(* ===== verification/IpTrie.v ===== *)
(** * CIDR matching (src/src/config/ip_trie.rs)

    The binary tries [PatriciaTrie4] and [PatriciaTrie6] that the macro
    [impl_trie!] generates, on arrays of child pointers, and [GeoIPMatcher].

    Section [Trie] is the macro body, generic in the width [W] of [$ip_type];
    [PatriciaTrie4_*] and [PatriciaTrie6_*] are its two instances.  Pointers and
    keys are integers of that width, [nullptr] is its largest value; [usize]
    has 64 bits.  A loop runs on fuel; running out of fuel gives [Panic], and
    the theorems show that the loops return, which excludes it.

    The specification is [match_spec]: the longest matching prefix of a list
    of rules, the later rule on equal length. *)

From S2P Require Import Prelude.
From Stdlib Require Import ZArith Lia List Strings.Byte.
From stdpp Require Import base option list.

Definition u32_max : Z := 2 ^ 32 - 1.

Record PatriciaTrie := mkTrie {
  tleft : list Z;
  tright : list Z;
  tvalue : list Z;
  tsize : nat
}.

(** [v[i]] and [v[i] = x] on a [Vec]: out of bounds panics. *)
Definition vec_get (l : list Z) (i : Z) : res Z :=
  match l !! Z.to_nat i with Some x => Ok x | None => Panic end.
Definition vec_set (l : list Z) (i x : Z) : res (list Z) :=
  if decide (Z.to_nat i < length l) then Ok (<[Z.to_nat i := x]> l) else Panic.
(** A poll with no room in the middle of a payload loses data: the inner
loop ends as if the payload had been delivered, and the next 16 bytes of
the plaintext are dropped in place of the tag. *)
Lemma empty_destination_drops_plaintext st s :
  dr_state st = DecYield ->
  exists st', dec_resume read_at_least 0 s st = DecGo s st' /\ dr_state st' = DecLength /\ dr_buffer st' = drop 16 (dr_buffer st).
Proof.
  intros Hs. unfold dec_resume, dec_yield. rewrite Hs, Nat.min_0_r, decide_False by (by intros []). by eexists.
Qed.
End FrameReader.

§ **Task to carry out**
Write the lines again exactly, from the first line of the material above to the line that includes "[impl_trie!] generates, on", both included. Leave out all the rest.

§ **Written response**
(* ===== verification/IpTrie.v ===== *)
(** * CIDR matching (src/src/config/ip_trie.rs)

    The binary tries [PatriciaTrie4] and [PatriciaTrie6] that the macro
    [impl_trie!] generates, on arrays of child pointers, and [GeoIPMatcher].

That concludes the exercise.